Ini
adalah jalan antarkabupaten yang panjang, lurus, kadang berkelok tapi yang
pasti sepi. Butuh waktu ± 3 jam untuk sampai ke ibu kota provinsi. Keramaian
yang terhampar selain areal perkebuann dan persawahan juga pasar-pasar
kecamatan. Deretan pendek ruko-ruko minimalis dengan gaya arsitektur awal
80-an, ya memang kerena pembangunannya dalam kurun waktu itu, yang pasti sudah
tutup menginjak waktu magrib. Satu-satunya sumber penerangan di jalan ini adalah
kendaraan sendiri. Maka sebagai pengendara harus siaga penuh apalagi jika masuk
ke jalan yang berkelok-kelok. Adakalanya jika bertemu kendaraan lain kami akan
beriringan seperti konvoi dengan barisan rapi yang mengular. Tapi jika bertemu
pengendara egois, saliban dan klakson panjang tak bisa dielekkan lagi, atau
bahkan umpatan.
Pukul
10 lewat, aku kehilangan jejak dari rombongan yang berangkat selepas santap
makan malam tadi. Aku termasuk official
lapangan yang mengurus rombongan kami. Tur sepeda ini sengaja disinergikan
dengan event budaya di kota tujuan. Banyak pihak yang dilibatkan. Peserta untuk
lomba sepeda ini cuma 25 orang yang terdiri atas beberapa atlit nasional dan
daerah, teman-teman pengusaha dan artis, juga perwakilan NGO internasional dan
kedutaan. Tapi, pendukung acara berjumlah 2 kali lipat, didominasi dari
teman-teman media yang membantu publikasi.

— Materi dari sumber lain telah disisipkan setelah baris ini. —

Definition on_datagram (buf : string) (l : Logger) (c : Cap) : LG (Logger * Cap) :=
  let! r := match record_tokens buf with
            | None => io_ret (l, c <| cp_bad := cp_bad c + 1 |>)
            | Some toks =>
                let! r := open_session l c in
                let '(l, c) := r in
                if cp_session_id c >=? 0 then
                  let! c := store_record (lo_cfg l) (derive buf toks) buf c in io_ret (l, c)
                else io_ret (l, c)
            end in
  io_ret (publish r.1 r.2, r.2).

(** The deadline of the session. *)
Definition expired (now : fp) (l : Logger) (c : Cap) : bool :=
  (cp_session_id c >=? 0) && (lo_max_duration l >? 0) &&
  fle (F64.of_Z (lo_max_duration l)) (F64.sub now (cp_session_start c)).

Definition commit_due (now : fp) (c : Cap) : bool :=
  (cp_pend c >=? WFB_LOG_COMMIT_EVERY) ||
  fle WFB_LOG_COMMIT_SECS (F64.sub now (cp_last_commit c)).

(** The signals, read and cleared under the lock: stop, roll, and the duration to set. *)
Definition take_signals (l : Logger) : bool * bool * Z * Logger :=
  (lo_stop l, lo_roll l, lo_pending_duration l,
   if lo_roll l then l <| lo_roll := false |> <| lo_pending_duration := -2 |> else l).
(* ===== verification/GsStore.v ===== *)
(** * What the telemetry store holds

    SQLite as the logger sees it is an automaton over the statements ([db_step]): transactions
    do not nest, a row goes to the open session inside a transaction, a session is sealed
    outside one.  Every state the logger reaches, with the steps of the capture thread and the
    calls of the HTTP thread in any order ([reachable]), has a trace the automaton accepts, and
    its variables say what the store was given ([logger_store_protocol]).  Besides: what a
    session stores of what was received, when sessions end, that stopping comes to an end, and what an
    import leaves behind. *)

From S2P Require Import Prelude CFloat CString Io WfbJson GsConfig GsRow GsLog.

Local Open Scope list_scope.

(** ** The store *)

Abbreviation StoreRow := (Derived * string)%type.

(** [db_rows] are the rows given to SQLite for the open session, oldest first, and [db_kept]
    those it accepted; no COMMIT followed the last [db_loose] of them.  [db_done] are the sealed
    sessions, the latest first, with the rows given for them.  The logger does not look at the
    results of BEGIN, COMMIT and UPDATE, so [db_txn] and [db_open] are what its statements ask
    for. *)
Record Db := Build_Db {
  db_txn : bool; db_open : option Z; db_rows : list StoreRow; db_kept : list StoreRow;
  db_loose : nat;
  db_done : list (Z * list StoreRow)
}.
(* ===== verification/GsPages.v ===== *)
(** * What the telemetry pages do

    Theorems about [GsTele]: the protocol with SQLite, what a deletion did, the documents the
    replies are, and the pages at work on the logger. *)

From S2P Require Import Prelude CFloat CString Strtod Decimal NumText Io WfbJson JsonForest JsonText.
From S2P Require Import Tunables GsText GsConfig GsRow GsLog GsStore GsPage GsTele.

Local Open Scope list_scope.
Local Open Scope Z_scope.
#[local] Arguments String.append !_ _ /.
#[local] Arguments delete_sql : simpl never.

(** ** Connections, statements and replies

    [served tr c n]: behind the trace [tr] the connection is in state [c] and [n] requests are
    answered.  The rules are the protocol of SQLite and of HTTP: one connection at a time, closed
    before the reply; statements prepared, bound with a value for every question mark, run and
    finalized; and texts of statements from a fixed set, in which no text of a request occurs. *)

Fixpoint holes (sql : string) : nat :=
  match sql with
  | EmptyString => O
  | String c s => ((if aeq c (ch 63) then 1 else 0) + holes s)%nat
  end.

(** The presence of the seven fields. *)
Fixpoint masks (n : nat) : list (list bool) :=
  match n with
  | O => [[]]
  | S n => map (cons false) (masks n) ++ map (cons true) (masks n)
  end.

Definition mask_fields (m : list bool) : list (string * option string) :=
  zip_with (fun f (b : bool) => (f, if b then Some EmptyString else None)) META_FIELDS m.

Definition PREPARED : list string :=
  [SQL_SESSIONS; SQL_SESSION; SQL_FIRST_TS; SQL_LABELS; SQL_RECORDS; SQL_OVERLAYS; SQL_LABEL_ADD;
   SQL_LABEL_DEL; SQL_ACTIVE] ++ map (fun m => meta_sql (mask_fields m)) (masks 7).
Lemma drain_list_ok cfg l : forall t sc, tunnel_inv cfg t ->
  ensures confined (drained cfg sc) (drain_list l t sc).
Proof.
  induction l as [|got l IH]; intros t sc H; cbn [drain_list].
  { apply ensures_ret. split; [done|apply noted_refl]. }
  eapply ensures_bind; [by apply drain_one_ok|]. intros [t1 sc1] [H1 Hn].
  eapply ensures_ext; [by apply IH|]. intros [t2 sc2] [H2 Hn2]. split; [done|].
  by eapply noted_trans.
Qed.

Lemma stats_drain_ok cfg t sc : tunnel_inv cfg t -> ensures confined (drained cfg sc) (stats_drain t sc).
Proof. intros H. unfold stats_drain. ens_read. by apply drain_list_ok. Qed.

(** ** The radio *)

Lemma hop_all_ok l chan ht : strlen ht < 8 -> Forall (fun i => i ∈ the_ifaces) l ->
  forall ic, cache_ok ic -> ensures confined cache_ok (hop_all l chan ht ic).
Proof.
  intros Hh. induction 1 as [|i l Hi _ IH]; intros ic Hc; cbn [hop_all]; [by apply ensures_ret|].
  pose proof (iw_channel_calls i chan ht Hi Hh). ens_read.
  eapply ensures_bind; [by apply requery_ok|]. intros ic' H'. by apply IH.
Qed.

Lemma hop_quiet_calls l chan ht : strlen ht < 8 -> Forall (fun i => i ∈ the_ifaces) l ->
  calls (hop_quiet l chan ht).
Proof.
  intros Hh. induction 1 as [|i l Hi _ IH]; cbn [hop_quiet]; [apply performs_ret|].
  pose proof (iw_channel_calls i chan ht Hi Hh). perf.
Qed.

Lemma requery_all_ok l : forall ic, cache_ok ic -> ensures confined cache_ok (requery_all l ic).
Proof.
  induction l as [|i l IH]; intros ic H; cbn [requery_all]; [by apply ensures_ret|].
  eapply ensures_bind; [by apply requery_ok|]. auto.
Qed.

(** A switch that ticks: it stays well formed, and does not start again. *)
Definition csa_next (s s' : CsaState) : Prop :=
  csa_ok s' /\ (cs_phase s = CSA_IDLE -> cs_phase s' = CSA_IDLE).

Lemma send_commit_ok c s : csa_ok s ->
  ensures confined (fun r => csa_ok r.2 /\ cs_phase r.2 = cs_phase s /\
    cs_frames_sent r.2 = cs_frames_sent s /\ cs_frames_total r.2 = cs_frames_total s)
    (csa_send_commit_frame c s).
Proof.
  intros H. unfold csa_send_commit_frame. destruct (tx_port _ _) as [port|]; [|by apply ensures_ret].
  ens_read. cbn zeta. set (s1 := s <| cs_seq_in_burst := _ |>).
  assert (csa_ok s1) as H1 by (by constructor; destruct H).
  destruct (_ >=? _); [by apply ensures_ret|]. ens_read.
  destruct x0; [by apply ensures_ret|]. ens_read. apply ensures_ret. cbn [snd].
  split; [|done]. by constructor; destruct H1.
Qed.

Lemma csa_burst_ok t_us c s : csa_ok s -> ensures confined (csa_next s) (csa_burst t_us c s).
Proof.
  intros H. unfold csa_burst. destruct (_ && _) eqn:E; [|by apply ensures_ret].
  apply andb_true_iff in E as [[Eb Ef]%andb_true_iff Ec]. apply bool_decide_eq_true in Eb as Hb.
  eapply ensures_bind; [by apply send_commit_ok|]. intros [rc s1] (H1 & Hp & Hs & Ht). cbn [snd] in *.
  destruct (negb _).
  - apply ensures_ret. split; [|done]. destruct H1. constructor; cbn; auto; done.
  - apply ensures_ret. cbn zeta. split; [|congruence].
    destruct H1 as [K1 K2 K3 K4 K5 K6]. specialize (K2 ltac:(congruence)).
    match goal with |- csa_ok (if ?b then _ else _) => destruct b eqn:Ev end;
      constructor; cbn in *; auto; try done; lia.
Qed.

Saya begitu kagum dengan pertumbuhan
media dalam kurun 10 tahun ini. Dulu mungkin cuma hanya ada satu-dua nama
besar, tapi kini sungguh menjamur.
Kegiatan
kami ini tak bisa dibilang pertandingan profesional mengingat pesertanya yang lebih
banyak sebagai pengembira, kalau profesional kan gampang saja menempuh jarak 76
km, ini setiap 10 km disediakan pos untuk istirahat dan jarak 76 km itu
ditempuh dalam 2 hari. Fasilitas istimewanya lagi, bagi peserta yang sudah
menyerah bisa dijemput dengan mobil-mobil yang disiapkan dinas. Saya yang
termasuk mendampingi peserta.
Pos
transit untuk hari pertama adalah desa pesisir yang dijadikan percontohan untuk
wisata agro berbasis masyarakat. Start dari Kota Pontianak, 0 km dimulai pukul
07.00 peserta dan rombongan langsung diajak menyeberangi Sungai Kapuas dengan
menggunakan kapal fery. Pukul 15.00 peserta harus sudah sampai di pos transit.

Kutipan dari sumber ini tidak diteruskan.